Bugün 6 Mayıs. ‘’Dar Ağaçta Üç Fidanların’’ idam edilişlerinin 52’nci Yılı. Onlar kimseyi öldürmediler. İdealisttiler. Halkın bağımsızlığı mücadelesinde çıktıkları yolda ölümü göze aldılar. İdealleri için, geleceğe umut olmak için darağacına gittiler.
6 MAYIS 1972 İZMİR VAPURUNDA YAZILAN ŞİİR
Attila İlhan 6 Mayıs 1972 Tarihinde Karşıyaka’dan İzmir’e gitmek için bindiği vapurda Denizlerin idamını radyodan öğrendiği andaki aklına düşen şiire şöyle başlar;
· ‘’Şenlik dağıldı bir acı yel kaldı bahçede yalnız/ O mahur beste çalar Müjgan’la ben ağlaşırız / Gitti dostlar şölen bitti ne eski heyecan ne hız/ Yalnız kederli yalnızlığımız da sıralı sırasız /O mahur beste çalar Müjgan’la ben ağlaşırız’’
Yukarıda sevgiliye yazılmış gibi duygusal başlayan şiirin ilk bölümündeki ‘’Müjgan’’ bir sevgili ya da kadın adı değil, “kirpik” demektir. Attila İlhan “müjganla ben ağlaşırız” derken idam edilen Deniz Gezmiş, Hüseyin İnan ve Yusuf Aslan’a ağladığını anlatmaktadır. Bu şiirin öyküsünü Attila İlhan:
- “12 Mart sonrasının kahır günleriydi. Bir sabah radyoda duyduk ağır haberi: Deniz’lere kıymışlardı. Karşıyaka’dan İzmir’e geçmek için vapura bindim. Deniz bulanıktı; simsiyah, alçalmış bir gökyüzünün altında hırçın, çalkantılı… Acı bir yel esintisinin ortasında aklıma düştü ilk mısra… Vapurda sessiz bir köşe bulup yüksek sesle tekrarladım. Vapurdan indikten sonra da rıhtım boyunca bu ilk mısraları tekrarlayarak yürüdüm.” Şeklinde anlatır.
Sonra öfkesi kabarır:
- “Bir yangın ormanından püskürmüş genç fidanlardı/ Güneşten ışık yontarlardı/ sert adamlardı/ Hoyrattı gülüşleri aydınlığı çalkalardı/ Gittiler akşam olmadan ortalık karardı”

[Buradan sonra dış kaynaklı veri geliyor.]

(* ===== verification/TextDiff.v ===== *)
(** [src/diff.ts] and the text half of [structured/reconcile.ts]: rewriting a
    [Y.Text] by one deletion and one insertion around the common prefix and
    suffix.  [Y.Text] is third-party: an interface whose operations are only
    known to splice UTF-16 text at positions outside surrogate pairs. *)
From Stdlib Require Import String.
From S2P Require Import Prelude.
#[local] Open Scope Z_scope.

(** UTF-16 code units *)
Notation utf16 := (list Z).

Definition isHighSurrogate (code : Z) : bool := (55296 <=? code) && (code <=? 56319).
Definition isLowSurrogate (code : Z) : bool := (56320 <=? code) && (code <=? 57343).

Definition highAt (t : utf16) (i : nat) : bool := match t !! i with Some c => isHighSurrogate c | None => false end.
Definition lowAt (t : utf16) (i : nat) : bool := match t !! i with Some c => isLowSurrogate c | None => false end.

(** Position [i] is not inside a surrogate pair. *)
Definition aligned (t : utf16) (i : nat) : Prop :=
  ∀ j, i = S j → highAt t j = true → lowAt t i = true → False.

Class YText (Y : Type) := {
  ytoString : Y → utf16;
  ydelete : nat → nat → Y → Y;
  yinsert : nat → utf16 → Y → Y }.

Class YTextLaws (Y : Type) `{YText Y} : Prop := {
  ydelete_spec i n y : (0 < n)%nat → (i + n ≤ length (ytoString y))%nat →
    aligned (ytoString y) i → aligned (ytoString y) (i + n) →
    ytoString (ydelete i n y) = take i (ytoString y) ++ drop (i + n) (ytoString y);
  yinsert_spec i s y : s ≠ [] → (i ≤ length (ytoString y))%nat → aligned (ytoString y) i →
    ytoString (yinsert i s y) = take i (ytoString y) ++ s ++ drop i (ytoString y) }.

(** How often the prefix loop runs; on the reversed rests, the suffix loop. *)
Fixpoint commonPrefix (old new : utf16) : nat :=
  match old, new with
  | a :: old', b :: new' => if a =? b then S (commonPrefix old' new') else 0%nat
  | _, _ => 0%nat
  end.

(** [start], [endOld], [endNew] when the edit is made. *)
Definition changedRegion (old new : utf16) : nat * nat * nat :=
  let start := commonPrefix old new in
  let start := match start with S j => if highAt old j then j else start | O => start end in
  let k := commonPrefix (rev (drop start old)) (rev (drop start new)) in
  let endOld := (length old - k)%nat in
  let endNew := (length new - k)%nat in
  if (endOld <? length old)%nat && lowAt old endOld then (start, S endOld, S endNew)
  else (start, endOld, endNew).

(** [s.slice(i, j)] *)
Definition slice (i j : nat) (t : utf16) : utf16 := take (j - i) (drop i t).

Section apply.
Context {Y : Type} `{YText Y}.

(** The one deletion and insertion both functions end with. *)
Definition replaceRegion (y : Y) (new : utf16) (region : nat * nat * nat) : Y :=
  let '(start, endOld, endNew) := region in
  let y := if (0 <? endOld - start)%nat then ydelete start (endOld - start) y else y in
  match slice start endNew new with
  | [] => y
  | s => yinsert start s y
  end.
Lemma loopHead_set e id lc c l p : loopHead e id lc ((p <| connectTask := c |>) <| connectTaskLifecycle := l |>) =
  ((loopHead e id lc p) <| connectTask := c |>) <| connectTaskLifecycle := l |>.
Proof.
  set (q := (p <| connectTask := c |>) <| connectTaskLifecycle := l |>). unfold loopHead.
  change (canContinue lc q) with (canContinue lc p). change (status q) with (status p). change (hasGate q) with (hasGate p).
  destruct (_ && _); [|done]. destruct (hasGate p); [done|].
  unfold ensureClientToken. change (clientToken q) with (clientToken p).
  destruct (clientToken p) as [t|] eqn:Et; [destruct (clientTokenExpired t (now e))|].
  - done.
  - change (clientToken q) with (clientToken p). by rewrite Et.
  - change (clientToken q) with (clientToken p). by rewrite Et.
Qed.

(** A new loop begins, once no other can be current. *)
Lemma newTask_inv p : inv None (p <| queuedConnects ::= S |>) → destroyed p = false →
  (is_Some (connectTask p) → connectTaskLifecycle p ≠ lifecycle p) →
  running (nextTask p) (lifecycle p) (started (nextTask p)
    (((p <| shouldConnect := true |>) <| nextTask := S (nextTask p) |>)
      <| tasks ::= insert (nextTask p) (mkTask (lifecycle p) PFinally) |>)).
Proof.
  intros [] Hd Hc. simpl in *. split; [|eexists; split; [apply lookup_insert_eq|done]].
  assert (∀ lc, canContinue lc p = true → canContinue lc (p <| shouldConnect := true |>) = true) as Hcc.
  { intros lc. rewrite !canContinue_iff. simpl. tauto. }
  assert (∀ id t, tasks p !! id = Some t → id ≠ nextTask p) as Hne.
  { intros id t Ht. destruct (i_fresh0 id t Ht). lia. }
  split; unfold started; simpl; try done.
  - intros id t [[<- <-]|[Hn Ht]]%lookup_insert_Some; simpl; [lia|]. destruct (i_fresh0 id t Ht). lia.
  - intros id t [[<- <-]|[Hn Ht]]%lookup_insert_Some El; [done|].
    pose proof (i_current0 id t Ht El) as Hct. destruct (i_task0 id Hct) as (t' & Ht' & El'). simplify_eq.
    destruct Hc; [by eexists|congruence].
  - intros id [= <-]. rewrite lookup_insert_eq. by eexists.
  - intros id t Hr [[<- <-]|[Hn Ht]]%lookup_insert_Some; [done|].
    pose proof (i_backed0 id t ltac:(done) Ht) as Hb. unfold backed in *. simpl.
    destruct (pc t); try done; [destruct Hb as (? & ?%Hcc & ?)|destruct Hb as (? & ?%Hcc)]; done.
  - intros id Hid. destruct (i_retry0 id Hid) as (_ & t & next & Ht & Hpc).
    pose proof (Hne id t Ht). split; [congruence|]. exists t, next. by rewrite lookup_insert_ne.
  - intros id Hid. destruct (i_attempt0 id Hid) as (_ & t & n & tok & Ht & Hpc).
    pose proof (Hne id t Ht). split; [congruence|]. exists t, n, tok. by rewrite lookup_insert_ne.
  - intros s Hs. destruct (i_socket0 s Hs) as (?%Hcc & ?). done.
  - intros _ _. left. by eexists.
  - congruence.
Qed.

Lemma finishSleep_queued id p :
  finishSleep id (p <| queuedConnects ::= S |>) = (finishSleep id p) <| queuedConnects ::= S |>.
Proof. unfold finishSleep. simpl. destruct (tasks p !! id) as [t|]; [|done]. by destruct (pc t). Qed.
(* ===== verification/ProviderSpec.v ===== *)
(** What the document transport guarantees: it never stops trying while a
    connection is wanted, it holds one socket, it writes and connects only
    when the gate allows, and a probe the server answers covers every local
    change up to its version. *)
From Stdlib Require Import String QArith.
From S2P Require Import Prelude Token Provider ProviderFacts ProviderSim.
#[local] Open Scope Z_scope.

(** ** The log only grows, and by what the event allows *)

(** What one event may add to the log. *)
Definition effect_ok (e : Env) (acc : Z → Prop) (gated : bool) (f : Effect) : Prop :=
  match f with
  | Sent s (OEpochAcknowledgement n) => acc n ∧ gated && gateBlocks e = false
  | Sent _ _ => gated && gateBlocks e = false
  | SocketOpened _ => gated && negb (gateOpen e) = false
  | EpochAccepted n => acc n
  | Slept ms => delay_ok ms
  | _ => True
  end.

Definition extends (e : Env) (acc : Z → Prop) (p p' : Provider) : Prop :=
  hasGate p' = hasGate p ∧ ∃ new, log p' = log p ++ new ∧ Forall (effect_ok e acc (hasGate p)) new.

#[local] Instance extends_pre e acc : PreOrder (extends e acc).
Proof.
  split.
  - intros p. split; [done|]. exists []. by rewrite app_nil_r.
  - intros p1 p2 p3 (E1 & n1 & L1 & F1) (E2 & n2 & L2 & F2). split; [congruence|].
    exists (n1 ++ n2). rewrite L2, L1, (assoc_L (++)). split; [done|]. rewrite E1 in F2. by apply Forall_app.
Qed.

Lemma extends_one e acc p p' f : log p' = log p ++ [f] → hasGate p' = hasGate p →
  effect_ok e acc (hasGate p) f → extends e acc p p'.
Proof. intros Hl Hg Hf. split; [done|]. exists [f]. split; [done|by constructor]. Qed.

Lemma extends_none e acc p p' : log p' = log p → hasGate p' = hasGate p → extends e acc p p'.
Proof. intros Hl Hg. split; [done|]. exists []. by rewrite app_nil_r. Qed.
(* ===== verification/LocalState.v ===== *)
(** [src/localSyncState.ts]: what this device last reconciled for each path,
    kept in a Yjs map of a device-local document.

    The map is a finite map here; an entry written before entries were objects
    is still the bare kind.  The fields of an entry that may be left out are
    options, and [identity], [replacedIdentity] and [publishedFrom], which may
    also be null, are options of options.  The key order of [entries] is not
    kept, and [updates] counts the Yjs updates the writes emit. *)
From Stdlib Require Import String.
From S2P Require Import Prelude.
#[local] Open Scope Z_scope.

Inductive MaterializedKind := KText | KCanvas | KBase | KBinary | KConfig.
#[export] Instance MaterializedKind_eq_dec : EqDecision MaterializedKind.
Proof. solve_decision. Defined.

Record LocalPathState := mkPath {
  kind : MaterializedKind;
  identity : option (option string);
  fingerprint : option string;
  candidate : option bool;
  candidateFingerprint : option string;
  diskFingerprint : option string;
  replacedIdentity : option (option string);
  publishedFrom : option (option string) }.
#[export] Instance LocalPathState_eq_dec : EqDecision LocalPathState.
Proof. solve_decision. Defined.
#[export] Instance eta_LocalPathState : Eta LocalPathState := λ r,
  mkPath (kind r) (identity r) (fingerprint r) (candidate r) (candidateFingerprint r)
    (diskFingerprint r) (replacedIdentity r) (publishedFrom r).

(** [{ kind }] *)
Definition kindOnly (k : MaterializedKind) : LocalPathState :=
  mkPath k None None None None None None None.

Record LocalSyncState := mkLocal {
  paths : gmap string (MaterializedKind + LocalPathState);
  indexEpoch : option Z;
  updates : nat }.
#[export] Instance eta_LocalSyncState : Eta LocalSyncState := λ r,
  mkLocal (paths r) (indexEpoch r) (updates r).

(** A string that passes a truth test *)
Definition truthy (s : option string) : option string :=
  match s with Some EmptyString => None | _ => s end.

Lemma truthy_Some s x : truthy s = Some x → s = Some x.
Proof. destruct s as [[]|]; simpl; congruence. Qed.

Lemma truthy_nonempty s : (∀ x, s = Some x → x ≠ ""%string) → truthy s = s.
Proof. destruct s as [[|]|]; simpl; try done. intros H. by destruct (H ""%string). Qed.

Definition identityIs (current : option LocalPathState) (i : option string) : bool :=
  bool_decide ((current ≫= identity) = Some i).

Definition carriedDiskFingerprint (current : option LocalPathState) (i : option string) : option string :=
  if identityIs current i then truthy (current ≫= diskFingerprint) else None.

Definition carriedPublishedFrom (current : option LocalPathState) (i : option string) :
    option (option string) :=
  if identityIs current i then current ≫= publishedFrom else None.

(** [this.paths.set] and [this.paths.delete] *)
Definition set_ (path : string) (v : LocalPathState) (s : LocalSyncState) : LocalSyncState :=
  s <| paths ::= <[path := inr v]> |> <| updates ::= S |>.

Definition delete_ (path : string) (s : LocalSyncState) : LocalSyncState :=
  match paths s !! path with
  | Some _ => s <| paths ::= delete path |> <| updates ::= S |>
  | None => s
  end.

Definition adoptIndexEpoch (epoch : Z) (s : LocalSyncState) : LocalSyncState * bool :=
  let rewound := match indexEpoch s with Some recorded => epoch <? recorded | None => false end in
  let s := if rewound then s <| paths := ∅ |> else s in
  (s <| indexEpoch := Some epoch |> <| updates ::= S |>, rewound).

Definition has (path : string) (s : LocalSyncState) : bool :=
  bool_decide (is_Some (paths s !! path)).

Definition asState (v : MaterializedKind + LocalPathState) : LocalPathState :=
  match v with inl k => kindOnly k | inr v => v end.

Definition entries (s : LocalSyncState) : gmap string LocalPathState := asState <$> paths s.

Definition get (path : string) (s : LocalSyncState) : option LocalPathState :=
  asState <$> paths s !! path.

Definition mark (path : string) (k : MaterializedKind) (s : LocalSyncState) : LocalSyncState :=
  let current := get path s in
  if bool_decide (kind <$> current = Some k) then s
  else set_ path (match current with Some c => c <| kind := k |> | None => kindOnly k end) s.

Definition beginCandidate (path : string) (k : MaterializedKind) (i : option string)
    (fp : option string) (s : LocalSyncState) : LocalSyncState :=
  let current := get path s in
  let pendingFingerprint :=
    match fp with Some f => Some f | None => current ≫= candidateFingerprint end in
  if bool_decide (kind <$> current = Some k) && identityIs current i &&
     bool_decide ((current ≫= candidate) = Some true) &&
     bool_decide ((current ≫= candidateFingerprint) = pendingFingerprint)
  then s
  else set_ path
    (mkPath k (Some i) (truthy (current ≫= fingerprint)) (Some true) (truthy pendingFingerprint)
       (carriedDiskFingerprint current i) None None) s.

Definition migrateLegacyIdentity (path : string) (k : MaterializedKind) (i : string)
    (s : LocalSyncState) : LocalSyncState :=
  match get path s with
  | Some c =>
    match identity c with
    | None => set_ path (c <| kind := k |> <| identity := Some (Some i) |> <| candidate := Some false |>) s
    | Some _ => s
    end
  | None => s
  end.

Definition commit (path : string) (k : MaterializedKind) (i : string) (s : LocalSyncState) : LocalSyncState :=
  let current := get path s in
  let fp := if identityIs current (Some i) then current ≫= fingerprint else None in
  set_ path
    (mkPath k (Some (Some i)) (truthy fp) (Some (default false (current ≫= candidate)))
       (truthy (current ≫= candidateFingerprint)) (carriedDiskFingerprint current (Some i)) None None) s.

Definition markSynced (path : string) (k : MaterializedKind) (i fp : string) (reconciled : bool)
    (s : LocalSyncState) : LocalSyncState :=
  let current := get path s in
  let cand := bool_decide ((current ≫= candidate) = Some true) && negb reconciled &&
    bool_decide ((current ≫= candidateFingerprint) ≠ Some fp) in
  let next := mkPath k (Some (Some i)) (Some fp) (Some cand)
    (if cand then truthy (current ≫= candidateFingerprint) else None)
    (carriedDiskFingerprint current (Some i)) None (carriedPublishedFrom current (Some i)) in
  if bool_decide (current = Some next) then s else set_ path next s.

Definition markPublished (path : string) (k : MaterializedKind) (i : string) (replaced : option string)
    (s : LocalSyncState) : LocalSyncState :=
  let current := get path s in
  set_ path
    (mkPath k (Some (Some i)) (Some i) (Some false) None (carriedDiskFingerprint current (Some i))
       (Some replaced) (Some replaced)) s.

Definition markDisk (path : string) (k : MaterializedKind) (i fp : string) (s : LocalSyncState) : LocalSyncState :=
  match get path s with
  | Some c =>
    if negb (identityIs (Some c) (Some i)) || bool_decide (diskFingerprint c = Some fp) then s
    else set_ path (c <| kind := k |> <| diskFingerprint := Some fp |>) s
  | None => s
  end.

Definition diskFingerprintOf (path i : string) (s : LocalSyncState) : option string :=
  if identityIs (get path s) (Some i) then get path s ≫= diskFingerprint else None.

Definition candidateIdentity (path : string) (k : MaterializedKind) (s : LocalSyncState) : option string :=
  match get path s with
  | Some c =>
    if bool_decide (kind c = k) && default false (candidate c)
    then truthy (mjoin (identity c)) else None
  | None => None
  end.

Definition hasIdentityConflict (path i : string) (s : LocalSyncState) : bool :=
  match get path s ≫= identity with
  | Some j => bool_decide (j ≠ Some i)
  | None => false
  end.

Definition acknowledgedFingerprint (path i : string) (s : LocalSyncState) : option string :=
  match get path s with
  | Some c =>
    if negb (identityIs (Some c) (Some i)) || default false (candidate c) then None
    else fingerprint c
  | None => None
  end.

Definition remove (path : string) (s : LocalSyncState) : LocalSyncState := delete_ path s.

Definition move (from to : string) (k : MaterializedKind) (s : LocalSyncState) : LocalSyncState :=
  let current := get from s in
  set_ to
    (match current with
     | Some c => c <| kind := k |>
     | None => (kindOnly k) <| identity := Some None |> <| candidate := Some true |>
     end) (delete_ from s).

(** ** Runs: the calls the sync engines make, in their order *)

Inductive Op :=
  | AdoptIndexEpoch (epoch : Z)
  | Mark (path : string) (k : MaterializedKind)
  | BeginCandidate (path : string) (k : MaterializedKind) (i fp : option string)
  | MigrateLegacyIdentity (path : string) (k : MaterializedKind) (i : string)
  | Commit (path : string) (k : MaterializedKind) (i : string)
  | MarkSynced (path : string) (k : MaterializedKind) (i fp : string) (reconciled : bool)
  | MarkPublished (path : string) (k : MaterializedKind) (i : string) (replaced : option string)
  | MarkDisk (path : string) (k : MaterializedKind) (i fp : string)
  | Remove (path : string)
  | Move (from to : string) (k : MaterializedKind).

Definition step (s : LocalSyncState) (op : Op) : LocalSyncState :=
  match op with
  | AdoptIndexEpoch e => fst (adoptIndexEpoch e s)
  | Mark p k => mark p k s
  | BeginCandidate p k i fp => beginCandidate p k i fp s
  | MigrateLegacyIdentity p k i => migrateLegacyIdentity p k i s
  | Commit p k i => commit p k i s
  | MarkSynced p k i fp r => markSynced p k i fp r s
  | MarkPublished p k i r => markPublished p k i r s
  | MarkDisk p k i fp => markDisk p k i fp s
  | Remove p => remove p s
  | Move f t k => move f t k s
  end.

Definition run (s : LocalSyncState) (ops : list Op) : LocalSyncState := foldl step s ops.

(** A state whose entries were all written before entries were objects, in
    which a new device's, empty one is included *)
Definition legacy (kinds : gmap string MaterializedKind) (epoch : option Z) : LocalSyncState :=
  mkLocal (inl <$> kinds) epoch 0.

Yeniden hüzün başlar ve bir geleceği tasavvur ederek şiirini şöyle sürdürür:
- ‘’ Gittiler akşam olmadan ortalık karardı/ Bitmez sazların özlemi daha sonra daha sonra /Sonranın bilinmezliği bir boyut katar ki onlara/ Simsiyah bir teselli olur belki kalanlara/ Geceler uzar hazırlık sonbahara’’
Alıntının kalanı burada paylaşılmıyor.